Ask the Scottish National Party why, after hundreds of years of union with England, it now wants to establish Scotland as a separate nation. The English may abuse the Scots as backward recidivists or what have you. But they have themselves to blame. Cheating the Scots out of the revenue from North Sea oil by deploying numbers in the from of population figures – and its attendant temptation by the “majority” to resort to gerrymandering —  could never succeed in  creating a viable polity.
The founding fathers who framed the US Constitution anticipated this, and that’s why in the US, California has the same number of Senators as some of the smallest states in the Union.(You see, some constitution-framers  are more intelligent and endowed with foresight than others) But even so, the cheaters never stop trying.
Re-delimitation  of congressional districts along racial lines in recent times  has been one way of cheating by numbers in the US, of course, but whenever this occurs, it is challenged in the courts.  Court verdicts have been  by no means universally sagacious  on such issues. But the avenue is there to try and overturn cheating by numbers, whereas in Ghana and many other new countries,  a silly one-cap-fits-all mechanism for sharing power has been imposed by foreigners like the British, and because  of convenience, has become an article of faith amongst sections of the population. Yet the British, having failed to learn the lessons the Americans tried to teach them in 1776,  are now themselves  beginning to suffer the fallout from their  superficial approach to contentious issues such as power-sharing, as I have pointed out by citing the Scottish independence issue.
In Nigeria, the constitution-framers  at least foresaw and resisted the dangers inherent  in the British one-track solution, and pre-empted the internecine conflagration that the distribution of income from  oil would  inevitably create. They evolved  a new formula for the  sharing of revenue, which recognised the notion of the origination of the oil resource. Thus, an oil-producing state like Delta  is allocated  more revenue from the Federal Government than a non-oil-producing state like Kaduna – even though Kaduna’s population is far greater than those  of Delta and  Bayelsa (another oil-producing state) combined.
Even so, the Biafran secession and the civil war it engendered (1967-70) demonstrated that  tension between the Federal Government and the states over revenue allocation is an ongoing canker which (I dare-say) would hardly exist in any intensity, though,  if the Federal Government were perceived to approach the task of national development without resorting to the massive corruption and straight-forward stealing of funds that is the order of the day in today’s Nigeria.

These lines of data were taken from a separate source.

(* ===== verification/ArcPrograms.v ===== *)
(** * Programs that use the reference counter of chapter 6

    [Test] is the test of 06-01_basic-reference-counter.rs, [Updating] the
    [main] of 06-01-02_updating.rs, [Shared] a client in which any number of
    threads hold handles of the same data. *)

From iris.proofmode Require Import proofmode.
From iris.base_logic.lib Require Import invariants cancelable_invariants ghost_map
  ghost_var token.
From S2P Require Import Prelude Memory History Lang Logic Rules Std Shares Counted Arc.

(** ** The test *)

Module Test.

(** The drop of [("hello", DetectDrop)] counts itself in [NUM_DROPS]. *)
Definition drop_data (num_drops : loc) (p : loc) : prog unit :=
  _ ← fetch_add usize_modulus num_drops 1 Relaxed;
  act (OFree p).

Definition test : prog unit :=
  num_drops ← atomic_new 0;
  x ← Basic.new (new_cell (VStr "hello"));
  y ← Basic.clone x;
  t ← spawn (with_drop (Basic.drop (drop_data num_drops) x) (
    v ← read (Basic.deref x); assert_eq v (VStr "hello")));
  with_drop (Basic.drop (drop_data num_drops) y) (
    v ← read (Basic.deref y);
    assert_eq v (VStr "hello");;
    join_unwrap t;;
    n ← load num_drops Relaxed;
    assert_eq (VInt n) (VInt 0));;
  n ← load num_drops Relaxed;
  assert_eq (VInt n) (VInt 1).

Section proof.
Context `{!rustGS Σ, !shareG Σ, !arcG Σ, !tokenG Σ}.

Lemma wpp_drop_data num p n γ γo v V Φ :
  (0 <= n < usize_MAX)%Z →
  own_at num n (cur V) -∗ na_share γ γo p v 1 (cur V) -∗
  (∀ V', ⌜V ⊆ V'⌝ -∗ own_at num (n + 1) (cur V') -∗ Φ tt V') -∗
  wpp (drop_data num p) V Φ.
Proof.
  iIntros (Hn) "Hnum Hp HΦ". do 2 iApply wpp_bind.
  iApply (wpp_at_rmw with "Hnum"); [done..|by eexists|].
  iIntros (z V1 [= <-] Hle1) "Hnum". rewrite wrap_add_small; [|rewrite /usize_MAX in Hn; lia].
  iApply wpp_ret. iMod (na_share_cancel with "Hp") as "Hp"; [done|].
  iDestruct (own_na_mono with "Hp") as "Hp"; [apply Hle1|].
  iApply (wpp_free with "Hp"). iNext. by iApply ("HΦ" with "[//]").
Qed.

Lemma wpp_test V : ⊢ wpp test V (λ _ _, True).
Proof.
  iApply wpp_bind. iApply wpp_at_new. iIntros (num V0 Hle0) "Hnum".
  do 2 iApply wpp_bind. iApply wpp_alloc_atomic. iIntros "!>" (l e) "Hl".
  set (V1 := observe _ _ V0). iApply wpp_bind. iApply wpp_new.
  iIntros "!>" (p V2 Hle2) "Hp". iApply wpp_ret.
  iMod (na_share_alloc with "Hp") as (γ γo) "Hp".
  iMod (arc_alloc (na_share γ γo p (VStr "hello")) l _ _ (cur V2) 1 with "Hl Hp")
    as (γa i) "(Hx & %Hbudget & Hk & _)"; [|apply Hle2; simpl; set_solver|done|].
  { etrans; [|apply Hle2]. simpl. set_solver. }
  assert (V0 ⊆ V2) as Hle02 by (etrans; [apply observe_le|done]).
  iApply wpp_bind. iApply (wpp_arc_clone with "Hx Hk"). iIntros (j V3 Hle3) "Hx Hy".
  iDestruct (arc_show with "Hy") as "[Hy Hj]".
  iApply wpp_bind. iApply (wpp_spawn_ok _ (λ W, alive γa j ∗ credit γa l W)%I with "[Hx Hj]").
  { iIntros (V' Hle). iDestruct (arc_mono with "Hx") as "Hx"; [exact Hle|].
    iApply wpp_with_drop. iDestruct (arc_data with "Hx") as (q) "[HP Hx]".
    iApply wpp_bind. iApply (wpp_read_share with "HP"). iIntros "!>" (V4 Hle4) "HP".
    iApply wpp_ret. iDestruct ("Hx" with "[%] HP") as "Hx"; [apply Hle4|].
    iApply (wpp_arc_drop_alive with "Hx Hj"). iIntros (V5 _) "$ $". }
  iIntros (t V4 Hle4) "Ht". iDestruct (arc_shown_mono with "Hy") as "Hy"; [apply Hle4|].
  assert (V0 ⊆ V4) as Hle04 by (etrans; [done|by etrans]).
  iDestruct (view_mono with "Hnum") as "Hnum"; [apply Hle04|].
  iApply wpp_bind. iApply wpp_with_drop. iApply wpp_bind.
  iDestruct (arc_shown_data with "Hy") as (q) "[HP Hy]".
  iApply (wpp_read_share with "HP"). iIntros "!>" (V5 Hle5) "HP".
  iDestruct ("Hy" with "[%] HP") as "Hy"; [apply Hle5|].
  iApply wpp_bind. iApply wpp_ret. iApply wpp_bind.
  iDestruct (join_handle_mono with "Ht") as "Ht"; [apply Hle5|].
  iApply (wpp_join_unwrap with "Ht").
  iIntros (V6 Hle6) "[Hj Hk]". iDestruct (arc_shown_mono with "Hy") as "Hy"; [apply Hle6|].
  iDestruct (arc_show with "[$Hy $Hj]") as "Hy".
  iApply wpp_bind. iApply (wpp_at_load with "[Hnum]"); [done| |].
  { iApply (view_mono with "Hnum"). etrans; [apply Hle5|apply Hle6]. }
  iIntros (V7 Hle7) "Hnum". iApply wpp_ret.
  iDestruct (arc_mono with "Hy") as "Hy"; [apply Hle7|].
  iApply (wpp_arc_drop_last with "[Hk] Hy").
  { rewrite /all_credits Hbudget /=. iSplitL; [|done].
    iApply (view_mono with "Hk"). apply Hle7. }
  iIntros (V8 Hle8) "HP". iApply (wpp_drop_data with "[Hnum] HP"); [done| |].
  { iApply (view_mono with "Hnum"). apply Hle8. }
  iIntros (V9 Hle9) "Hnum". iApply wpp_bind. iApply (wpp_at_load with "Hnum"); [done|].
  iIntros (V10 _) "_". by iApply wpp_ret.
Qed.
End proof.
End Test.

(** ** Updating through [get_mut] *)

Module Updating.

(** [String::push_str] *)
Definition push_str (p : loc) (t : string) : prog unit :=
  v ← read p;
  match v with VStr s => write p (VStr (s ++ t)) | _ => UB end.

Definition drop_data (p : loc) : prog unit := act (OFree p).

Definition main : prog unit :=
  a ← Basic.new (new_cell (VStr "hello"));
  with_drop (Basic.drop drop_data a) (
    b ← Basic.clone a;
    with_drop (Basic.drop drop_data b) (
      v ← read (Basic.data b);
      println "b: {}" [v]);;
    r ← Basic.get_mut a;
    match r with
    | Some s => push_str s ", world"
    | None => mret ()
    end;;
    v ← read (Basic.data a);
    println "a: {}" [v]).

Section proof.
Context `{!rustGS Σ, !shareG Σ, !arcG Σ, !ghost_varG Σ val}.

(** The string, and its value as the main thread knows it. *)
Definition text (γ : gname * gname) (γo γv : gname) (p : loc) (q : Qp) (W : view)
    : iProp Σ :=
  ∃ v, na_share γ γo p v q W ∗ ghost_var γv (q / 2) v.

#[local] Instance text_frac γ γo γv p : FracView (text γ γo γv p).
Proof.
  split; [apply _|]. intros q1 q2 W. rewrite /text. iSplit.
  - iIntros "(%v & Hp & Hv)". rewrite na_share_split Qp.div_add_distr.
    iDestruct "Hp" as "[Hp1 Hp2]". iDestruct "Hv" as "[Hv1 Hv2]".
    iSplitL "Hp1 Hv1"; iExists v; iFrame.
  - iIntros "[(%v & Hp1 & Hv1) (%w & Hp2 & Hv2)]".
    iDestruct (ghost_var_agree with "Hv1 Hv2") as %->. iExists w.
    rewrite na_share_split Qp.div_add_distr. iCombine "Hv1 Hv2" as "$". iFrame.
Qed.

Lemma wpp_text_read γ γo γv p v q V Φ :
  text γ γo γv p q (cur V) -∗ ghost_var γv (1/2) v -∗
  (∀ V', ⌜V ⊆ V'⌝ -∗ text γ γo γv p q (cur V') -∗ ghost_var γv (1/2) v -∗ Φ v V') -∗
  wpp (read p) V Φ.
Proof.
  iIntros "(%w & Hp & Hw) Hv HΦ". iDestruct (ghost_var_agree with "Hw Hv") as %->.
  iApply (wpp_read_share with "Hp"). iIntros "!>" (V' Hle) "Hp".
  iApply ("HΦ" with "[//] [Hp Hw] Hv"). iExists v. iFrame.
Qed.

Lemma wpp_push_str γ γo γv p s t V Φ :
  text γ γo γv p 1 (cur V) -∗ ghost_var γv (1/2) (VStr s) -∗
  (∀ V', ⌜V ⊆ V'⌝ -∗ text γ γo γv p 1 (cur V') -∗ ghost_var γv (1/2) (VStr (s ++ t)) -∗
     Φ tt V') -∗
  wpp (push_str p t) V Φ.
Proof.
  iIntros "Hp Hv HΦ". iApply wpp_bind. iApply (wpp_text_read with "Hp Hv").
  iIntros (V1 Hle1) "(%w & Hp & Hw) Hv". iDestruct (ghost_var_agree with "Hw Hv") as %->.
  iMod (ghost_var_update_halves (VStr (s ++ t)) with "Hw Hv") as "[Hw Hv]".
  iApply (wpp_write_share with "Hp"). iIntros "!>" (V2 Hle2) "Hp".
  iApply ("HΦ" with "[%] [Hp Hw] Hv"); [by etrans|]. iExists _. iFrame.
Qed.

Lemma wpp_text_drop γ γo γv p V Φ :
  text γ γo γv p 1 (cur V) -∗ Φ tt V -∗ wpp (drop_data p) V Φ.
Proof.
  iIntros "(%v & Hp & _) HΦ". iMod (na_share_cancel with "Hp") as "Hp"; [done|].
  by iApply (wpp_free with "Hp").
Qed.

Lemma wpp_updating_main V :
  printed [] -∗
  wpp main V (λ _ _, printed [("b: {}"%string, [VStr "hello"]);
    ("a: {}"%string, [VStr "hello, world"])]).
Proof.
  iIntros "Hout". do 2 iApply wpp_bind. iApply wpp_alloc_atomic. iIntros "!>" (l e) "Hl".
  set (V1 := observe _ _ V). iApply wpp_bind. iApply wpp_new.
  iIntros "!>" (p V2 Hle2) "Hp". iApply wpp_ret.
  iMod (na_share_alloc with "Hp") as (γ γo) "Hp".
  iMod (ghost_var_alloc (VStr "hello")) as (γv) "[Hv Hv']".
  iMod (arc_alloc (text γ γo γv p) l _ _ (cur V2) 1 with "Hl [Hp Hv']")
    as (γa i) "(Ha & %Hbudget & Hk & _)"; [|apply Hle2; simpl; set_solver|done| |].
  { etrans; [|apply Hle2]. simpl. set_solver. }
  { iExists _. iFrame. }
  iApply wpp_with_drop. iApply wpp_bind.
  iApply (wpp_arc_clone with "Ha Hk"). iIntros (j V3 Hle3) "Ha Hb".
  iApply wpp_bind. iApply wpp_with_drop. iDestruct (arc_data with "Hb") as (q) "[HP Hb]".
  iApply wpp_bind. iApply (wpp_text_read with "HP Hv"). iIntros (V4 Hle4) "HP Hv".
  iDestruct ("Hb" with "[%] HP") as "Hb"; [apply Hle4|].
  iDestruct (arc_mono with "Ha") as "Ha"; [apply Hle4|].
  iDestruct (arc_show with "Ha") as "[Ha Hi]".
  iApply (wpp_println with "Hout"). iIntros "!> Hout".
  iApply (wpp_arc_drop_alive with "Hb Hi"). iIntros (V5 Hle5) "Hi Hk".
  iDestruct (arc_shown_mono with "Ha") as "Ha"; [apply Hle5|].
  iDestruct (arc_show with "[$Ha $Hi]") as "Ha".
  iAssert (all_credits γa l (cur V5)) with "[Hk]" as "Hk".
  { rewrite /all_credits Hbudget /=. by iFrame. }
  iApply wpp_bind. iApply (wpp_arc_get_mut_last with "Hk Ha").
  iIntros (V6 Hle6) "Hk HP Ha". iApply wpp_bind. iApply (wpp_push_str with "HP Hv").
  iIntros (V7 Hle7) "HP Hv". iDestruct ("Ha" with "[//] HP") as "Ha".
  iDestruct (arc_data with "Ha") as (q') "[HP Ha]".
  iApply wpp_bind. iApply (wpp_text_read with "HP Hv"). iIntros (V8 Hle8) "HP Hv".
  iDestruct ("Ha" with "[%] HP") as "Ha"; [apply Hle8|].
  iApply (wpp_println with "Hout"). iIntros "!> Hout".
  iApply (wpp_arc_drop with "Ha"). iSplit.
  - iIntros (V9 _) "HP". by iApply (wpp_text_drop with "HP").
  - by iIntros (V9 _) "_".
Qed.
End proof.
End Updating.

(** ** Handles in many threads *)

Module Shared.

Definition drop_data (p : loc) : prog unit := act (OFree p).

(** Threads that are not joined, each with a clone that it drops. *)
Fixpoint readers (a : Basic.Arc loc) (v0 : val) (n : nat) : prog unit :=
  match n with
  | 0 => mret ()
  | S n =>
      b ← Basic.clone a;
      _ ← spawn (with_drop (Basic.drop drop_data b) (
        v ← read (Basic.deref b); assert_eq v v0));
      readers a v0 n
  end.

Definition main (v0 : val) (n : nat) : prog unit :=
  a ← Basic.new (new_cell v0);
  with_drop (Basic.drop drop_data a) (readers a v0 n).

Section proof.
Context `{!rustGS Σ, !shareG Σ, !arcG Σ, !tokenG Σ}.

Lemma wpp_handle_drop γ γo p v γa i l V (Φ : unit → tview → iProp Σ) :
  arc (na_share γ γo p v) γa i l (cur V) -∗ (∀ V', Φ tt V') -∗
  wpp (Basic.drop drop_data (Basic.MkArc l p)) V Φ.
Proof.
  iIntros "Ha HΦ". iApply (wpp_arc_drop with "Ha"). iSplit.
  - iIntros (V' _) "HP". iMod (na_share_cancel with "HP") as "HP"; [done|].
    by iApply (wpp_free with "HP").
  - by iIntros (V' _) "_".
Qed.

Lemma wpp_readers γ γo p v γa i l n V (Φ : unit → tview → iProp Σ) :
  arc (na_share γ γo p v) γa i l (cur V) -∗
  ([∗ list] _ ∈ seq 0 n, credit γa l (cur V)) -∗
  (∀ V', arc (na_share γ γo p v) γa i l (cur V') -∗ Φ tt V') -∗
  wpp (readers (Basic.MkArc l p) v n) V Φ.
Proof.
  iIntros "Ha Hk HΦ". iInduction n as [|n] "IH" forall (V).
  { iApply wpp_ret. by iApply "HΦ". }
  rewrite seq_S big_sepL_app. iDestruct "Hk" as "(Hks & Hk & _)".
  iApply wpp_bind. iApply (wpp_arc_clone with "Ha Hk"). iIntros (j V1 Hle1) "Ha Hb".
  iApply wpp_bind. iApply (wpp_spawn_ok _ (λ _, True)%I with "[Hb]").
  { iIntros (V' Hle). iDestruct (arc_mono with "Hb") as "Hb"; [exact Hle|].
    iApply wpp_with_drop. iDestruct (arc_data with "Hb") as (q) "[HP Hb]".
    iApply wpp_bind. iApply (wpp_read_share with "HP"). iIntros "!>" (V2 Hle2) "HP".
    rewrite /assert_eq bool_decide_true //. iApply wpp_ret.
    iDestruct ("Hb" with "[%] HP") as "Hb"; [apply Hle2|].
    iApply (wpp_handle_drop with "Hb"). by iIntros. }
  iIntros (h V2 Hle2) "_". iApply ("IH" with "[Ha] [Hks] HΦ").
  - iApply (arc_mono with "Ha"). apply Hle2.
  - iApply (big_sepL_impl with "Hks"). iIntros "!>" (? ? _) "Hk".
    iApply (view_mono with "Hk"). etrans; [apply Hle1|apply Hle2].
Qed.

Lemma wpp_shared_main v n V :
  (Z.of_nat (S n) <= usize_MAX)%Z → ⊢ wpp (main v n) V (λ _ _, True).
Proof.
  iIntros (Hn). do 2 iApply wpp_bind. iApply wpp_alloc_atomic. iIntros "!>" (l e) "Hl".
  set (V1 := observe _ _ V). iApply wpp_bind. iApply wpp_new.
  iIntros "!>" (p V2 Hle2) "Hp". iApply wpp_ret.
  iMod (na_share_alloc with "Hp") as (γ γo) "Hp".
  iMod (arc_alloc (na_share γ γo p v) l _ _ (cur V2) n with "Hl Hp")
    as (γa i) "(Ha & _ & Hk)"; [|apply Hle2; simpl; set_solver|done|].
  { etrans; [|apply Hle2]. simpl. set_solver. }
  iApply wpp_with_drop. iApply (wpp_readers with "Ha Hk"). iIntros (V3) "Ha".
  iApply (wpp_handle_drop with "Ha"). by iIntros.
Qed.
End proof.
End Shared.

(** ** What the programs do *)

(** The test of 06-01: the data is read by both threads without a
    race, and all assertions hold, so the data is dropped exactly once, after
    the last handle is gone. *)
Theorem arc_test_safe :
  safe Test.test (λ _, True) (λ o σ, o = Ok tt ∧ out σ = []).
Proof.
  apply (safe_no_panic #[rustΣ; shareΣ; arcΣ; tokenΣ] _ (λ os, os = _)). iIntros (?) "Hp _".
  iApply (wpp_wand with "[]"); [by iApply Test.wpp_test|].
  iIntros ([] V _) "_". iExists _. by iFrame.
Qed.

(** The [main] of 06-01-02: after the clone is dropped [get_mut]
    returns the data, and the update through it is seen by the later read. *)
Theorem updating_main_safe :
  safe Updating.main (λ _, True) (λ o σ, o = Ok tt ∧
    out σ = [("b: {}"%string, [VStr "hello"]); ("a: {}"%string, [VStr "hello, world"])]).
Proof.
  apply (safe_no_panic #[rustΣ; shareΣ; arcΣ; ghost_varΣ val] _ (λ os, os = _)).
  iIntros (?) "Hp _".
  iApply (wpp_wand with "[Hp]"); [by iApply (Updating.wpp_updating_main with "Hp")|].
  iIntros ([] V _) "Hp". iExists _. by iFrame.
Qed.

(** C4. Any number of threads that share the data by handles of 06-01,
    each reading it and dropping its handle in any order: no race, no use
    after free, no double free, every reader sees the value. *)
Theorem arc_shared_safe v n (Hn : (Z.of_nat (S n) <= usize_MAX)%Z) :
  safe (Shared.main v n) (λ _, True) (λ o σ, o = Ok tt ∧ out σ = []).
Proof.
  apply (safe_no_panic #[rustΣ; shareΣ; arcΣ; tokenΣ] _ (λ os, os = _)). iIntros (?) "Hp _".
  iApply (wpp_wand with "[]"); [by iApply Shared.wpp_shared_main|].
  iIntros ([] V _) "_". iExists _. by iFrame.
Qed.

Lemma arc_shared_safe_witness :
  safe (Shared.main (VStr "hello") 3) (λ _, True) (λ o σ, o = Ok tt ∧ out σ = []).
Proof. apply (arc_shared_safe (VStr "hello") 3). vm_compute. discriminate. Defined.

If the NDC Government in Ghana continues on its own similar path of donating state resources to entities it has created solely for that purpose, like the Ghana Youth Employment and Entrepreneurial Agency (GYEEDA) or by refusing to defend the state adequately when thieves take it to court to milk it for work they have not done,one does not need to be a soothsayer to forecast that Ghana too will see its share of tension in the coming decades, especially now that it too is being enriched by the exploitation of petroleum resources.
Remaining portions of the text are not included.